What impacts might consumers see in the meantime? One possible outcome is that less popular products become harder to find, as beverage producers prioritize their flagships instead. That’s already happening, even outside of the beer industry: Coca-Cola, for instance, announced that it would scale back canning of products like Cherry Coke and Coke Zero to make sure it has enough cans to keep up with demand for its top sellers.

In the beer industry, Newman-Bale says buyers should watch for a pivot back toward less common and less popular packaging methods. Breweries that have access to bottling capabilities – or that can afford to invest in them – will likely start to shift back in that direction for the short-term. And could we see beer sold in plastic bottles? Newman-Bale won’t rule it out, and reveals that, “years ago,” Short’s collaborated with “another very large Michigan company” to develop a 12-ounce plastic bottle for beer. Even larger 16-ounce aluminum cans might offer some refuge for breweries: that’s the case for Traverse City’s Brewery Terra Firma, according to Owner John Niedermaier, who says he’s neither had a problem sourcing cans nor heard from his suppliers that he should expect shortages in the immediate future.

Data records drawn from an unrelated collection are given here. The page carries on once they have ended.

Lemma prepare_emits archive dest : emits (preparation archive dest) (prepare_extraction archive dest).
Proof.
  unfold prepare_extraction. apply emits_bind; [apply emits_context, emits_do; by split|]. intros _.
  apply emits_bind; [apply emits_ask|]. intros meta. apply emits_bind.
  { destruct meta; [apply emits_guard|apply emits_fail..]. }
  intros _. apply emits_bind.
  - unfold list_members. rewrite (surjective_pairing (list_argv archive)). apply emits_bind.
    + apply emits_run. intros a. split; [by left|]. intros a' [= Heq _]. by apply (list_argv_other archive dest).
    + intros [[[] ?]|]; try apply emits_fail. apply emits_ret.
  - intros members. apply emits_bind; [apply emits_lift|]. intros normalized.
    apply emits_bind; [apply emits_read|]. intros _. apply emits_ret.
Qed.

Lemma prepare_Ok archive dest log members log' :
  prepare_extraction archive dest log = (Ok members, log') →
  ∃ stdout, log' = log ++ [made dest; listed archive stdout] ∧ safe_listing log' dest (lines stdout) members.
Proof.
  unfold prepare_extraction. intros H.
  apply m_bind_inv in H as [([] & l1 & H1 & H)|(? & _ & ?)]; [|done]. unfold u_context, u_do in H1.
  destruct (uo_do log (MkDirAll dest)) as [[]|] eqn:Em; [|done]. injection H1 as <-.
  apply m_bind_inv in H as [(meta & l2 & [= _ <-] & H)|(? & _ & ?)]; [|done].
  apply m_bind_inv in H as [(u & l3 & H3 & H)|(? & _ & ?)]; [|done].
  assert (l3 = log ++ [made dest]) as ->.
  { destruct meta as [m| |]; [|done..]. apply m_lift_inv in H3 as [_ ->]. by unfold made. }
  apply m_bind_inv in H as [(names & l4 & H4 & H)|(? & _ & ?)]; [|done].
  unfold list_members in H4. rewrite (surjective_pairing (list_argv archive)) in H4.
  apply m_bind_inv in H4 as [(a & l5 & H5 & H4)|(? & _ & ?)]; [|done]. unfold u_run in H5. injection H5 as Ha <-.
  destruct a as [[[] stdout]|]; try done. injection H4 as <- <-. rewrite Ha in H.
  apply m_bind_inv in H as [(ms & l6 & H6 & H)|(? & _ & ?)]; [|done]. apply m_lift_inv in H6 as [Hv ->].
  apply m_bind_inv in H as [([] & l7 & H7 & H)|(? & _ & ?)]; [|done]. unfold u_read in H7. injection H7 as Ho <-.
  injection H as <- <-. exists stdout. rewrite <-app_assoc in *. split; [done|]. by apply safe_listing_intro.
Qed.

Lemma unpack_or_clean archive dest members log r log' :
  is_absolute dest = true → Forall (Forall plain_part) members →
  u_or_undo (remove_validated dest members) (unpack archive dest members) log = (r, log') →
  ∃ a rest, log' = log ++ unpacked archive dest a :: rest ∧ Forall (removal_inside dest) rest
    ∧ (r = Ok tt → rest = [] ∧ (∃ text, a = Some (0, text)) ∧ validate_extracted log' dest 0 members = Ok tt).
Proof.
  intros Hd Hm H. pose (a := uo_run log (extract_argv archive dest) 600). exists a. unfold unpacked.
  destruct (remove_validated_inside dest members Hd Hm (log ++ [URan (extract_argv archive dest) 600 a])) as (ev & Hev & HF).
  rewrite <-app_assoc in Hev. unfold u_or_undo, unpack, m_bind at 1, u_run in H. fold a in H. cbv zeta in H.
  assert (∀ e, (r, log') = (Err e, snd (remove_validated dest members (log ++ [URan (extract_argv archive dest) 600 a]))) →
    ∃ rest, log' = log ++ URan (extract_argv archive dest) 600 a :: rest ∧ Forall (removal_inside dest) rest
    ∧ (r = Ok tt → rest = [] ∧ (∃ text, a = Some (0, text)) ∧ validate_extracted log' dest 0 members = Ok tt)) as Hfail.
  { intros e [= -> ->]. exists ev. by split_and!. }
  destruct a as [[[|code|code] text]|]; [|by eapply Hfail, eq_sym, H..].
  unfold m_bind, m_ret, validate_extracted_members, u_read in H. destruct (validate_extracted _ dest 0 members) as [[]|e] eqn:Ev.
  - injection H as <- <-. exists []. eauto 6.
  - by eapply Hfail, eq_sym, H.
Qed.

Lemma safe_listing_plain log dest names members : safe_listing log dest names members → Forall (Forall plain_part) members.
Proof.
  intros (_ & H2 & _). apply Forall_forall. intros parts Hin. apply list_elem_of_lookup in Hin as (i & Hi).
  eapply Forall2_lookup_r in H2 as (name & _ & _ & _ & Hp); [|exact Hi]. done.
Qed.

(** The events of an extraction, whether or not the destination is absolute *)
Lemma remove_parents_emits (P : UEvent → Prop) fuel dest parent :
  (∀ p r, P (UDid (RemoveDir p) r)) → emits P (remove_parents fuel dest parent).
Proof.
  intros HE. revert parent. induction fuel as [|fuel IH]; intros [path|]; cbn [remove_parents]; try apply emits_ret.
  destruct (_ || _); [apply emits_ret|]. intros log. destruct (uo_do log (RemoveDir path)) as [u|e].
  - destruct (IH (parent_dir path) (log ++ [UDid (RemoveDir path) (Ok u)])) as (ev & Hev & HF).
    exists (UDid (RemoveDir path) (Ok u) :: ev). rewrite Hev, <-app_assoc. auto.
  - exists [UDid (RemoveDir path) (Err e)]. auto.
Qed.

Definition is_removal (e : UEvent) : bool :=
  match e with UDid (RemoveFile _) _ | UDid (RemoveDir _) _ | UDid (RemoveTree _) _ => true | _ => false end.

Lemma remove_validated_emits dest members :
  Forall (Forall plain_part) members →
  emits (λ e, is_removal e = true ∧ (is_absolute dest = true → removal_inside dest e)) (remove_validated dest members).
Proof.
  intros Hm. destruct (is_absolute dest) eqn:Hd.
  { eapply emits_mono; [|by apply remove_validated_inside]. intros e He. split; [by destruct e as [|[]]|done]. }
  apply emits_bind; [|intros _]; apply emits_for_each; intros x _.
  - unfold remove_member. destruct (same_path _ _); [apply emits_ret|]. apply emits_bind; [apply emits_ask|]. intros b.
    apply emits_try. intros ?. by destruct b.
  - apply remove_parents_emits. by intros.
Qed.

Lemma extraction_emits (P : UEvent → Prop) archive dest :
  (∀ r, P (UDid (MkDirAll dest) r)) →
  (∀ argv t a, argv = fst (list_argv archive) ∨ argv = extract_argv archive dest → P (URan argv t a)) →
  (∀ e, is_removal e = true → (is_absolute dest = true → removal_inside dest e) → P e) →
  emits P (extract_archive archive dest).
Proof.
  intros Hm Hr Hrem log. unfold extract_archive, m_bind.
  destruct (prepare_emits archive dest log) as (ev & Hev & HF).
  assert (Forall P ev) as HP.
  { eapply Forall_impl; [exact HF|]. intros [argv t a|[] res] [He _]; cbn in He; try done; try (by apply Hrem; [|intros _]); subst; auto. }
  destruct (prepare_extraction archive dest log) as [[members|e] l] eqn:E; cbn [snd] in Hev; subst l; [|by exists ev].
  pose proof E as (stdout & _ & Hsafe%safe_listing_plain)%prepare_Ok.
  assert (emits P (u_or_undo (remove_validated dest members) (unpack archive dest members))) as Hu.
  { apply emits_or_undo.
    - eapply emits_mono; [|by apply remove_validated_emits]. intros x [? ?]. by apply Hrem.
    - unfold unpack, validate_extracted_members. apply emits_bind; [apply emits_run; intros a; apply Hr; by right|].
      intros [[[] ?]|]; try apply emits_fail. apply emits_bind; [apply emits_ret|intros; apply emits_read]. }
  destruct (Hu (log ++ ev)) as (ev' & -> & HF'). exists (ev ++ ev'). by rewrite app_assoc, Forall_app.
Qed.

Lemma extract_archive_Ok archive dest log log' :
  extract_archive archive dest log = (Ok tt, log') →
  ∃ stdout text members, log' = log ++ [made dest; listed archive stdout; unpacked archive dest (Some (0, text))]
    ∧ safe_listing (log ++ [made dest; listed archive stdout]) dest (lines stdout) members
    ∧ validate_extracted log' dest 0 members = Ok tt.
Proof.
  unfold extract_archive. intros H. apply m_bind_inv in H as [(members & l1 & H1 & H)|(e & _ & ?)]; [|done].
  apply prepare_Ok in H1 as (stdout & -> & Hsafe). unfold u_or_undo, unpack, m_bind at 1, u_run in H.
  exists stdout. destruct (uo_run _ (extract_argv archive dest) 600) as [[[] text]|]; try done.
  unfold m_bind, m_ret, validate_extracted_members, u_read in H. cbv zeta in H.
  destruct (validate_extracted _ dest 0 members) as [[]|e] eqn:Ev; [|done]. injection H as <-.
  exists text, members. split; [by rewrite <-app_assoc|]. done.
Qed.

(** C18: what [extract_archive] asks of the machine, whatever the tools and the file
    system answer.  Every event is the creation of the destination, the listing, the
    one unpacking command or the removal of a path whose components are those of the
    destination and more, none of them a way up.  The command runs only on a
    listing of at most 100,000 relative names without a way up, no two for one output,
    none of whose outputs is there yet and none of which leads through anything but a
    real directory; nothing but such removals follows it; and when the
    function returns [Ok], the command was the last thing it did, every output is
    a regular file or a directory, and the files hold at most 16 GiB.  What the tool
    itself writes, and what a removal does behind a link that the tool left, is
    outside of this: see [cleanup_behind_link]. *)
Theorem extraction_contained archive dest log r log' :
  is_absolute dest = true → extract_archive archive dest log = (r, log') →
  ∃ events, log' = log ++ events
    ∧ Forall (extraction_event archive dest) events
    ∧ (∀ a, unpacked archive dest a ∈ events → ∃ stdout members rest,
         events = [made dest; listed archive stdout; unpacked archive dest a] ++ rest
         ∧ Forall (removal_inside dest) rest
         ∧ safe_listing (log ++ [made dest; listed archive stdout]) dest (lines stdout) members
         ∧ (r = Ok tt → rest = [] ∧ Forall (λ p, is_output log' p = true) (outputs dest members)
                        ∧ total_bytes log' (outputs dest members) <= MAX_ARCHIVE_BYTES))
    ∧ (r = Ok tt → ∃ text, unpacked archive dest (Some (0, text)) ∈ events).
Proof.
  intros Hd H. unfold extract_archive in H. apply m_bind_inv in H as [(members & l1 & H1 & H)|(e & H1 & ->)].
  - apply prepare_Ok in H1 as (stdout & -> & Hsafe).
    apply unpack_or_clean in H as (a & rest & -> & Hrest & Hok); [|done|by eapply safe_listing_plain].
    exists ([made dest; listed archive stdout; unpacked archive dest a] ++ rest). rewrite <-app_assoc. split; [done|]. split_and!.
    + repeat (constructor; [cbn; auto|]). eapply Forall_impl; [exact Hrest|]. by intros [|[]].
    + intros a' Ha'. exists stdout, members, rest. assert (a' = a) as ->.
      { cbn in Ha'. rewrite !elem_of_cons in Ha'. destruct Ha' as [|[Hl|[[= ->]|Hin]]]; [done| |done|].
        - unfold unpacked, listed in Hl. injection Hl as Hl _ _. by destruct (list_argv_other archive dest).
        - rewrite Forall_forall in Hrest. by destruct (Hrest _ Hin). }
      split_and!; [done|done|done|]. intros (-> & _ & Hv)%Hok. split; [done|].
      apply validate_extracted_spec in Hv; [|done]. rewrite <-app_assoc in Hv. done.
    + intros (-> & (text & ->) & _)%Hok. exists text. set_solver.
  - destruct (prepare_emits archive dest log) as (ev & Hev & HF). rewrite H1 in Hev. cbn in Hev. subst log'.
    exists ev. rewrite Forall_forall in HF. split_and!; [done| | |done].
    + apply Forall_forall. intros x Hx. by apply HF.
    + intros a Ha. by destruct (proj2 (HF _ Ha) a).
Qed.

End machine.

(** Goes through a program, event by event. *)
Create HintDb emits.
Ltac emits_step :=
  match goal with
  | |- emits _ (m_bind _ _) => apply emits_bind; [|intros ?]
  | |- emits _ (m_ret _) => apply emits_ret
  | |- emits _ (m_lift _) => apply emits_lift
  | |- emits _ (u_fail _) => apply emits_fail
  | |- emits _ (u_guard _ _) => apply emits_guard
  | |- emits _ (u_ask _) => apply emits_ask
  | |- emits _ (u_read _) => apply emits_read
  | |- emits _ (u_context _ _) => apply emits_context
  | |- emits _ (u_or_undo _ _) => apply emits_or_undo
  | |- emits _ (for_each _ _) => apply emits_for_each; intros ? ?
  | |- emits _ (u_run _ _) => apply emits_run; intros ?; try reflexivity
  | |- emits _ (u_do _) => apply emits_do; intros ?; try reflexivity
  | |- emits _ (u_try _) => apply emits_try; intros ?; try reflexivity
  | |- emits _ (match ?x with _ => _ end) => destruct x
  end.
Ltac emits_auto := repeat emits_step; auto with emits.


(** * A machine that unpacks an archive *)

Definition a_file (len : Z) : Lstat := LFound {| mt_kind := KFile; mt_len := len; mt_mtime := 0 |}.
Definition a_dir : Lstat := LFound {| mt_kind := KDir; mt_len := 0; mt_mtime := 0 |}.
Definition ran (program option : string) (log : ULog) : bool :=
  existsb (λ e, match e with URan (p :: o :: _) _ _ => String.eqb p program && String.eqb o option | _ => false end) log.

Definition small_archive (listing : string) : UpdaterOs := {|
  uo_run _ argv _ := Some (0, if str_in "-tf" argv then listing else EmptyString);
  uo_do _ _ := Ok tt;
  uo_lstat log p :=
    if String.eqb p "/var/lib/tool" then a_dir
    else if ran "tar" "-xf" log then if ends_with "readme" p then a_file 12 else a_dir
    else LMissing "not found";
  uo_stat _ _ := LMissing "not found";
  uo_size _ _ := Ok 0;
  uo_read _ _ := Ok EmptyString;
  uo_list _ _ := Ok [];
  uo_temp _ d := join_path d "staged";
  uo_tmp := "/tmp";
  uo_nonce := "1f";
  uo_env _ := None;
|}.

Definition tool_listing : string := unlines ["tool-1/"; "tool-1/readme"].

Lemma extraction_contained_witness :
  is_absolute "/var/lib/tool" = true
  ∧ ∃ events text, snd (extract_archive (HO := small_archive tool_listing) "/tmp/w/tool.tar.gz" "/var/lib/tool" []) = [] ++ events
      ∧ unpacked "/tmp/w/tool.tar.gz" "/var/lib/tool" (Some (0, text)) ∈ events.
Proof.
  split; [reflexivity|].
  destruct (extraction_contained (HO := small_archive tool_listing) "/tmp/w/tool.tar.gz" "/var/lib/tool" []
    (Ok tt) (snd (extract_archive (HO := small_archive tool_listing) "/tmp/w/tool.tar.gz" "/var/lib/tool" [])))
    as (events & He & _ & _ & Hok); [reflexivity|vm_compute; reflexivity|].
  destruct (Hok eq_refl) as (text & Ht). exists events, text. split; [exact He | exact Ht].
Defined.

The problem with breweries and other beverage producers shifting away from 12-ounce cans toward something else? The simple magnitude of such a pivot might be enough to create supply shortages elsewhere.

“Now we’re hearing that there are going to be some glass shortages from some of our suppliers, and that there are going to be longer delays there too,” Springsteen says. “This whole summer has just been crazy. Everything takes longer. Everything’s changed. You just have to stand up and deal with it, and know that the way it used to be isn’t going to be that way anymore.”